_Problem details:_ When you write the records again, keep every line exactly as it was.

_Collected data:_
Lemma install_roundtrip_witness :
  ∃ s1 s2, gpt_install 0x100 (Some [72; 105]) None (boot_state (blank 4096) 4096) = Ok s1 ∧ generic_disk_init 0x100 s1 = Ok s2 ∧
    disk_ok s2 4096 [mkDesc 2048 2015 0 (Some (0, GUID_LINUX_FILESYSTEM))].
Proof.
  destruct (install_roundtrip (boot_state (blank 4096) 4096) 4096 (Some [72; 105]) None 0x0C) as [(s1&s2&E1&E2&Hok&_) _].
  - apply boot_state_ok.
  - apply blank_good.
  - lia.
  - exact I.
  - vm_compute. discriminate.
  - lia.
  - lia.
  - change (page_round 512 + page_round 16384 <= 65536). vm_compute. discriminate.
  - change (1 <= 4)%nat. lia.
  - exists s1, s2. split; [exact E1|]. split; [exact E2|exact Hok].
Defined.

(** The links of the list nodes. *)
Definition links (s : disks ram) : list (Z * Z) := (λ ap : Z * partition_t, (ap.1, next ap.2)) <$> map_to_list (nodes s).
Definition head_of (s : disks ram) : option Z := partitions <$> devs s !! 0x100.

(** The nodes that [partition_refresh] frees come back from the heap with the
    links they had, which the parsers do not reset.  On a disk with two
    partitions the second listing makes the last node its own successor: the
    list no longer ends, and the next [partition_refresh] frees a node twice. *)
Example partition_refresh_cycles :
  let init := generic_disk_init 0x100 (boot_state {[0 := two_mbr]} 10000) in
  let again := init ≫= partition_refresh 0x100 in
  (s ← init; mret (head_of s, links s)) = Ok (Some 8192, [(12288, NULL); (8192, 12288)]) ∧
  (s ← again; mret (head_of s, links s)) = Ok (Some 8192, [(12288, 12288); (8192, 12288)]) ∧
  (s ← again; s ← partition_refresh 0x100 s; mret (links s)) = Fault.
Proof. vm_compute. repeat split. Qed.

(** [mbr_install] leaves the blocks of a GUID table alone, and the two listings
    then disagree: the boot path goes by the boot record, [partition_refresh] by
    the old header.  The run holds the sectors that are touched. *)
Definition described (s : disks ram) : list pdesc := (λ ap : Z * partition_t, describe ap.2) <$> map_to_list (nodes s).

Example refresh_prefers_stale_table :
  let touched := gset_to_gmap (replicate 512 0) (list_to_set (seqZ 0 34 ++ [2048] ++ seqZ 2067 33)) in
  let disk := (s ← gpt_install 0x100 None None (boot_state touched 2100); mbr_install 0x100 0x0C s) in
  (s ← disk; s ← generic_disk_init 0x100 s; mret (described s)) = Ok [mkDesc 2048 0xFFFE 0x0C None] ∧
  (s ← disk; s ← partition_refresh 0x100 s; mret (described s)) = Ok [mkDesc 2048 19 0 (Some (0, GUID_LINUX_FILESYSTEM))].
Proof. vm_compute. repeat split. Qed.

(** A list with one node, and a node that the heap had with a link to it. *)
Definition reused_state : disks ram :=
  mkDisks {[0x100 := set_partitions (fresh_dev 10000) 8192]} {[8192 := mkPart 2048 4096 0 0x0C [] 0x100 false NULL]} (mkRam ∅ ∅ 65536 ∅ [] 4 []).
Definition reused_node : partition_t := mkPart 8192 512 0 0x83 [] 0x100 false 8192.

(** It closes the list when it is registered. *)
Lemma partition_register_link_witness : ∃ s' d', partition_register 12288 (with_nodes (reused_state) (<[12288 := reused_node]> (nodes reused_state))) = Ok s' ∧
  devs s' !! 0x100 = Some d' ∧ ∀ fuel b, append_loop fuel (partitions d') b s' = Fuel.
Proof.
  destruct (partition_register_link reused_state 0x100 (set_partitions (fresh_dev 10000) 8192) [8192] 12288 reused_node) as (s'&d'&E&Hd&_&Hw).
  - discriminate.
  - reflexivity.
  - split; [reflexivity|]. split; [discriminate|]. eexists. split; reflexivity.
  - apply NoDup_singleton.
  - reflexivity.
  - discriminate.
  - reflexivity.
  - exists s', d'. split; [exact E|]. split; [exact Hd|]. apply Hw. apply list_elem_of_here.
Defined.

_Reply to the exercise:_
Lemma install_roundtrip_witness :
  ∃ s1 s2, gpt_install 0x100 (Some [72; 105]) None (boot_state (blank 4096) 4096) = Ok s1 ∧ generic_disk_init 0x100 s1 = Ok s2 ∧
    disk_ok s2 4096 [mkDesc 2048 2015 0 (Some (0, GUID_LINUX_FILESYSTEM))].
Proof.
  destruct (install_roundtrip (boot_state (blank 4096) 4096) 4096 (Some [72; 105]) None 0x0C) as [(s1&s2&E1&E2&Hok&_) _].
  - apply boot_state_ok.
  - apply blank_good.
  - lia.
  - exact I.
  - vm_compute. discriminate.
  - lia.
  - lia.
  - change (page_round 512 + page_round 16384 <= 65536). vm_compute. discriminate.
  - change (1 <= 4)%nat. lia.
  - exists s1, s2. split; [exact E1|]. split; [exact E2|exact Hok].
Defined.

(** The links of the list nodes. *)
Definition links (s : disks ram) : list (Z * Z) := (λ ap : Z * partition_t, (ap.1, next ap.2)) <$> map_to_list (nodes s).
Definition head_of (s : disks ram) : option Z := partitions <$> devs s !! 0x100.

(** The nodes that [partition_refresh] frees come back from the heap with the
    links they had, which the parsers do not reset.  On a disk with two
    partitions the second listing makes the last node its own successor: the
    list no longer ends, and the next [partition_refresh] frees a node twice. *)
Example partition_refresh_cycles :
  let init := generic_disk_init 0x100 (boot_state {[0 := two_mbr]} 10000) in
  let again := init ≫= partition_refresh 0x100 in
  (s ← init; mret (head_of s, links s)) = Ok (Some 8192, [(12288, NULL); (8192, 12288)]) ∧
  (s ← again; mret (head_of s, links s)) = Ok (Some 8192, [(12288, 12288); (8192, 12288)]) ∧
  (s ← again; s ← partition_refresh 0x100 s; mret (links s)) = Fault.
Proof. vm_compute. repeat split. Qed.

(** [mbr_install] leaves the blocks of a GUID table alone, and the two listings
    then disagree: the boot path goes by the boot record, [partition_refresh] by
    the old header.  The run holds the sectors that are touched. *)
Definition described (s : disks ram) : list pdesc := (λ ap : Z * partition_t, describe ap.2) <$> map_to_list (nodes s).

Example refresh_prefers_stale_table :
  let touched := gset_to_gmap (replicate 512 0) (list_to_set (seqZ 0 34 ++ [2048] ++ seqZ 2067 33)) in
  let disk := (s ← gpt_install 0x100 None None (boot_state touched 2100); mbr_install 0x100 0x0C s) in
  (s ← disk; s ← generic_disk_init 0x100 s; mret (described s)) = Ok [mkDesc 2048 0xFFFE 0x0C None] ∧
  (s ← disk; s ← partition_refresh 0x100 s; mret (described s)) = Ok [mkDesc 2048 19 0 (Some (0, GUID_LINUX_FILESYSTEM))].
Proof. vm_compute. repeat split. Qed.

(** A list with one node, and a node that the heap had with a link to it. *)
Definition reused_state : disks ram :=
  mkDisks {[0x100 := set_partitions (fresh_dev 10000) 8192]} {[8192 := mkPart 2048 4096 0 0x0C [] 0x100 false NULL]} (mkRam ∅ ∅ 65536 ∅ [] 4 []).
Definition reused_node : partition_t := mkPart 8192 512 0 0x83 [] 0x100 false 8192.

(** It closes the list when it is registered. *)
Lemma partition_register_link_witness : ∃ s' d', partition_register 12288 (with_nodes (reused_state) (<[12288 := reused_node]> (nodes reused_state))) = Ok s' ∧
  devs s' !! 0x100 = Some d' ∧ ∀ fuel b, append_loop fuel (partitions d') b s' = Fuel.
Proof.
  destruct (partition_register_link reused_state 0x100 (set_partitions (fresh_dev 10000) 8192) [8192] 12288 reused_node) as (s'&d'&E&Hd&_&Hw).
  - discriminate.
  - reflexivity.
  - split; [reflexivity|]. split; [discriminate|]. eexists. split; reflexivity.
  - apply NoDup_singleton.
  - reflexivity.
  - discriminate.
  - reflexivity.
  - exists s', d'. split; [exact E|]. split; [exact Hd|]. apply Hw. apply list_elem_of_here.
Defined.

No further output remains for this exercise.